- Flag Coat of arms
- Interactive map of Gmina Secemin
- Coordinates (Secemin): 50°46′4″N 19°50′18″E﻿ / ﻿50.76778°N 19.83833°E
- Country: Poland
- Voivodeship: Świętokrzyskie
- County: Włoszczowa
- Seat: Secemin

Area
- • Total: 164.13 km^{2} (63.37 sq mi)

Population (2016)
- • Total: 4,873
- • Density: 29.69/km^{2} (76.90/sq mi)
- Postal code: 29-145
- Area code: +48 34
- Car plates: TLW
- Website: http://www.ug-secemin.init.pl

= Gmina Secemin =

Gmina Secemin is a rural gmina (administrative district) in Włoszczowa County, Świętokrzyskie Voivodeship, in south-central Poland. Its seat is the village of Secemin, which lies approximately 14 km south-west of Włoszczowa and 57 km west of the regional capital Kielce.
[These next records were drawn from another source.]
(* ===== verification/Mux.v ===== *)
(** * net/url queries and http.ServeMux routing

    Percent decoding, [url.Values] from a query string, [path.Clean], and the
    routing of [ServeMux]: patterns with a method and wildcards, literal
    segments before wildcards, redirects to the clean path, 405 with the
    methods a path allows, 404. *)

From Stdlib Require Import Ascii.
From S2P Require Import Prelude GoRuntime Strconv Json Web.
#[local] Open Scope web_scope.

(** ** Cutting strings *)

(** [strings.Cut(s, sep)] for one byte: what precedes and what follows it. *)
Fixpoint cut (sep : ascii) (s : string) : string * option string :=
  match s with
  | EmptyString => (EmptyString, None)
  | String c s' =>
      if Ascii.eqb c sep then (EmptyString, Some s')
      else let '(a, b) := cut sep s' in (String c a, b)
  end.

(** [strings.Split(s, sep)] *)
Fixpoint split (sep : ascii) (s : string) : list string :=
  match s with
  | EmptyString => [EmptyString]
  | String c s' =>
      if Ascii.eqb c sep then EmptyString :: split sep s'
      else match split sep s' with
           | x :: l => String c x :: l
           | [] => [str1 c]
           end
  end.

Fixpoint contains (c : ascii) (s : string) : bool :=
  match s with
  | EmptyString => false
  | String c' s' => Ascii.eqb c c' || contains c s'
  end.

(** [s] does not have the byte [sep]. *)
Definition free (sep : ascii) (s : string) : bool := all_chars (fun c => negb (Ascii.eqb c sep)) s.

Lemma split_free sep s : Forall (fun x => free sep x = true) (split sep s).
Proof.
  induction s as [|c s IH]; simpl; [by repeat constructor|]. destruct (Ascii.eqb c sep) eqn:E; [auto|].
  destruct (split sep s) as [|x l]; inversion IH; subst; constructor; auto;
    unfold free; simpl; by rewrite E.
Qed.

Lemma split_cons sep x s :
  free sep x = true -> split sep (x +:+ String sep s) = x :: split sep s.
Proof.
  unfold free. induction x as [|c x IH]; simpl.
  - intros _. by rewrite Ascii.eqb_refl.
  - rewrite andb_true_iff, negb_true_iff. intros [Hc Hx].
    change (String c x +:+ ?s) with (String c (x +:+ s)). cbn [split]. by rewrite Hc, IH.
Qed.

Lemma split_nonempty sep s : split sep s <> [].
Proof. destruct s; cbn; repeat case_match; done. Qed.

Lemma split_single sep x : free sep x = true -> split sep x = [x].
Proof.
  unfold free. induction x as [|c x IH]; [done|]. simpl. rewrite andb_true_iff, negb_true_iff.
  intros [Hc Hx]. by rewrite Hc, IH.
Qed.

(** ** Percent decoding *)

Definition unhex (a b : ascii) : option ascii :=
  match hex_value a, hex_value b with
  | Some x, Some y => Some (ascii_of_N (x * 16 + y))
  | _, _ => None
  end.

(** [plus]: whether a plus sign stands for a space. *)
Fixpoint percent_decode (plus : bool) (s : string) : option string :=
  match s with
  | EmptyString => Some EmptyString
  | String "%"%char s1 =>
      match s1 with
      | String a (String b s2) =>
          match unhex a b, percent_decode plus s2 with
          | Some c, Some t => Some (String c t)
          | _, _ => None
          end
      | _ => None
      end
  | String c s1 =>
      match percent_decode plus s1 with
      | Some t => Some (String (if plus && Ascii.eqb c "+"%char then " "%char else c) t)
      | None => None
      end
  end.

(** Nothing to decode. *)
Definition literal_char (c : ascii) : bool :=
  negb (Ascii.eqb c "%"%char) && negb (Ascii.eqb c "+"%char).

Lemma percent_decode_literal plus s :
  all_chars literal_char s = true -> percent_decode plus s = Some s.
Proof.
  induction s as [|c s IH]; [done|]. simpl. rewrite andb_true_iff. intros [Hc Hs].
  unfold literal_char in Hc. apply andb_true_iff in Hc as [Hp Hq].
  apply negb_true_iff in Hp, Hq. rewrite (IH Hs), Hq, andb_false_r.
  each_byte c; done.
Qed.

Definition QueryUnescape : string -> option string := percent_decode true.
Definition PathUnescape : string -> option string := percent_decode false.

(** ** [r.URL.Query()] *)

(** One setting of a query string; a malformed one is dropped. *)
Definition query_setting (s : string) : list (string * string) :=
  if contains ";"%char s || String.eqb s EmptyString then []
  else
    let '(k, v) := cut "="%char s in
    match QueryUnescape k, QueryUnescape (default EmptyString v) with
    | Some k, Some v => [(k, v)]
    | _, _ => []
    end.

Definition parseQuery (s : string) : list (string * string) :=
  concat (map query_setting (split "&"%char s)).

(** [Query().Get(key)]: the first value, or the empty string. *)
Definition Query_Get (q : list (string * string)) (key : string) : string :=
  match find (fun kv => String.eqb kv.1 key) q with
  | Some kv => kv.2
  | None => EmptyString
  end.

(** ** [cleanPath] *)

(** The segments of a rooted path without empty ones and dots. *)
Definition clean_segment (stack : list string) (s : string) : list string :=
  if String.eqb s EmptyString || String.eqb s "." then stack
  else if String.eqb s ".." then tail stack
  else s :: stack.

Definition rooted (segs : list string) : string := concat_strings (map (fun s => "/" +:+ s) segs).

Fixpoint ends_with_slash (p : string) : bool :=
  match p with
  | EmptyString => false
  | String c EmptyString => Ascii.eqb c "/"%char
  | String _ p' => ends_with_slash p'
  end.

Definition starts_with_slash (p : string) : bool :=
  match p with String c _ => Ascii.eqb c "/"%char | EmptyString => false end.

Definition cleanPath (p : string) : string :=
  if String.eqb p EmptyString then "/"
  else
    let p := if starts_with_slash p then p else "/" +:+ p in
    match rev (foldl clean_segment [] (split "/"%char p)) with
    | [] => "/"
    | segs => if ends_with_slash p then rooted segs +:+ "/" else rooted segs
    end.

(** ** Patterns *)

Inductive segment : Type :=
| Lit (s : string)
| Wild (name : string)
| Multi.              (** the rest of the path: a pattern that ends in a slash *)

Record pattern : Type := mkPattern {
  pat_text : string;
  pat_method : string;  (** empty: any *)
  pat_segments : list segment
}.

(** A wildcard is a segment in braces. *)
Definition parse_segment (s : string) : segment :=
  match s with
  | String "{"%char rest => Wild (cut "}"%char rest).1
  | _ => Lit s
  end.

Fixpoint parse_segments (l : list string) : list segment :=
  match l with
  | [] => []
  | [s] => if String.eqb s EmptyString then [Multi] else [parse_segment s]
  | s :: l' => parse_segment s :: parse_segments l'
  end.

(** [parsePattern] of ["METHOD /path"] or ["/path"]. *)
Definition parsePattern (s : string) : pattern :=
  let '(method, path) :=
    match cut " "%char s with
    | (m, Some p) => (m, p)
    | (p, None) => (EmptyString, p)
    end in
  mkPattern s method (parse_segments (tail (split "/"%char path))).

(** ** Matching *)

Definition ServeMux : Type := list (pattern * Handler).

Definition HandleFunc (mux : ServeMux) (p : string) (h : Handler) : ServeMux :=
  mux ++ [(parsePattern p, h)].

Definition NewServeMux : ServeMux := [].

(** A candidate: the segments still to match, the values of the wildcards so
    far, the route. *)
Definition candidate : Type := list segment * list (string * string) * (pattern * Handler).

(** [firstSegment]: the segments of a path; a trailing slash is a segment
    ["/"]. *)
Definition unescape_segment (s : string) : string := default s (PathUnescape s).
Fixpoint path_segments (l : list string) : list string :=
  match l with
  | [] => []
  | [s] => if String.eqb s EmptyString then ["/"] else [unescape_segment s]
  | s :: l' => unescape_segment s :: path_segments l'
  end.

Definition take_lit (s : string) (c : candidate) : list candidate :=
  match c with
  | (Lit l :: rest, values, route) => if String.eqb l s then [(rest, values, route)] else []
  | _ => []
  end.
Definition take_wild (s : string) (c : candidate) : list candidate :=
  match c with
  | (Wild name :: rest, values, route) => [(rest, values ++ [(name, s)], route)]
  | _ => []
  end.

(** [routingNode.matchPath]: literals first, then wildcards (not for a
    trailing slash), then the rest of the path. *)
Fixpoint matchPath (cs : list candidate) (segs : list string) : option candidate :=
  match segs with
  | [] => find (fun c => match c with ([], _, _) => true | _ => false end) cs
  | s :: segs' =>
      match matchPath (concat (map (take_lit s) cs)) segs' with
      | Some c => Some c
      | None =>
          match (if String.eqb s "/" then None
                 else matchPath (concat (map (take_wild s) cs)) segs') with
          | Some c => Some c
          | None => find (fun c => match c with (Multi :: _, _, _) => true | _ => false end) cs
          end
      end
  end.

Definition candidates (mux : ServeMux) (method : string) : list candidate :=
  concat (map (fun ph => if String.eqb (pat_method ph.1) method
                         then [(pat_segments ph.1, [], ph)] else []) mux).

Definition match_method (mux : ServeMux) (method path : string) : option candidate :=
  matchPath (candidates mux method) (path_segments (tail (split "/"%char path))).

(** The method's own patterns; for HEAD those of GET; those of any method. *)
Definition mux_match (mux : ServeMux) (method path : string) : option candidate :=
  match match_method mux method path with
  | Some c => Some c
  | None =>
      match (if String.eqb method "HEAD" then match_method mux "GET" path else None) with
      | Some c => Some c
      | None => match_method mux EmptyString path
      end
  end.

Definition route_of (c : candidate) : pattern * Handler := c.2.

(** [exactMatch] *)
Definition exactMatch (c : candidate) (path : string) : bool :=
  match last (pat_segments (route_of c).1) with
  | Some Multi =>
      ends_with_slash path &&
      Nat.eqb (length (pat_segments (route_of c).1)) (length (tail (split "/"%char path)))
  | _ => true
  end.

(** A path that only matches with a slash at its end. *)
Definition slash_redirect (mux : ServeMux) (method path : string) (m : option candidate) : bool :=
  negb (match m with Some c => exactMatch c path | None => false end) &&
  negb (ends_with_slash path) && negb (String.eqb path EmptyString) &&
  match mux_match mux method (path +:+ "/") with
  | Some c => exactMatch c (path +:+ "/")
  | None => false
  end.

(** [matchingMethods], in alphabetical order; GET allows HEAD. *)
Definition methods_of (mux : ServeMux) : list string :=
  merge_sort (fun a b => String.leb a b)
    (remove_dups (concat (map (fun ph => if String.eqb (pat_method ph.1) EmptyString then []
                                         else if String.eqb (pat_method ph.1) "GET" then ["GET"; "HEAD"]
                                         else [pat_method ph.1]) mux))).

Definition allows (mux : ServeMux) (path method : string) : bool :=
  let m := if String.eqb method "HEAD" then "GET" else method in
  bool_decide (is_Some (match_method mux m path)) ||
  (negb (ends_with_slash path) && bool_decide (is_Some (match_method mux m (path +:+ "/")))).

Definition matchingMethods (mux : ServeMux) (path : string) : list string :=
  filter (fun m => allows mux path m = true) (methods_of mux).

(** ** [ServeMux.ServeHTTP] *)

Section serve.
(** What [http.Redirect] writes for a URL built from a path and a query: the
    Location header and the body of the answer to a GET. *)
Context (redirect_location redirect_body : string -> string -> string).

Definition Redirect (path query : string) (code : Z) : Handler := fun w r =>
  q ← deref r;
  hadCT ← read (fun s => bool_decide (is_Some (conn_header (ws_conn s) !! "Content-Type")));
  _ ← Header_Set w "Location" (redirect_location path query);
  _ ← (if negb hadCT && (String.eqb (Method q) "GET" || String.eqb (Method q) "HEAD")
       then Header_Set w "Content-Type" "text/html; charset=utf-8" else ret tt);
  _ ← WriteHeader w code;
  if negb hadCT && String.eqb (Method q) "GET" then Write w (redirect_body path query)
  else ret tt.

Definition NotFound : Handler := fun w _ => http_Error w "404 page not found" 404.

Definition MethodNotAllowed (allowed : list string) : Handler := fun w _ =>
  _ ← Header_Set w "Allow" (join ", " allowed);
  http_Error w "Method Not Allowed" 405.

(** [findHandler]: the handler, the pattern for [r.Pattern], the values. *)
Definition findHandler (mux : ServeMux) (q : Request)
  : Handler * string * list (string * string) :=
  let connect := String.eqb (Method q) "CONNECT" in
  let path := if connect then URL_EscapedPath q else cleanPath (URL_EscapedPath q) in
  let m := mux_match mux (Method q) path in
  if slash_redirect mux (Method q) path m then
    (Redirect (cleanPath (URL_Path q) +:+ "/") (URL_RawQuery q) 301, cleanPath (URL_Path q) +:+ "/", [])
  else if negb (String.eqb path (URL_EscapedPath q)) then
    (Redirect path (URL_RawQuery q) 301,
     match m with Some c => pat_text (route_of c).1 | None => EmptyString end, [])
  else
    match m with
    | Some c => ((route_of c).2, pat_text (route_of c).1, c.1.2)
    | None =>
        match matchingMethods mux path with
        | [] => (NotFound, EmptyString, [])
        | allowed => (MethodNotAllowed allowed, EmptyString, [])
        end
    end.

Definition mux_ServeHTTP (mux : ServeMux) : Handler := fun w r =>
  q ← deref r;
  if String.eqb (RequestURI q) "*" then
    _ ← Header_Set w "Connection" "close";
    WriteHeader w 400
  else
    let '(h, pattern, values) := findHandler mux q in
    _ ← modify (fun s => set_requests (<[r := set_match pattern values q]> (ws_requests s)) s);
    h w r.
End serve.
The gmina covers an area of 164.13 km2, and as of 2006 its total population is 5,171.

==Villages==
Gmina Secemin contains the villages and settlements of Bichniów, Brzozowa, Celiny, Czaryż, Dąbie, Daleszec, Gabrielów, Gródek, Kluczyce, Krzepice, Krzepin, Kuczków, Lipiny, Maleniec, Marchocice, Międzylesie, Miny, Nadolnik, Osiny, Papiernia, Pniaki, Psary, Psary-Kolonia, Ropocice, Secemin, Wałkonowy Dolne, Wałkonowy Górne, Wincentów, Wola Czaryska, Wola Kuczkowska, Wolica, Zakrzów, Żelisławice, Żelisławiczki and Zwlecza.

==Neighbouring gminas==
Gmina Secemin is bordered by the gminas of Koniecpol, Radków, Szczekociny and Włoszczowa.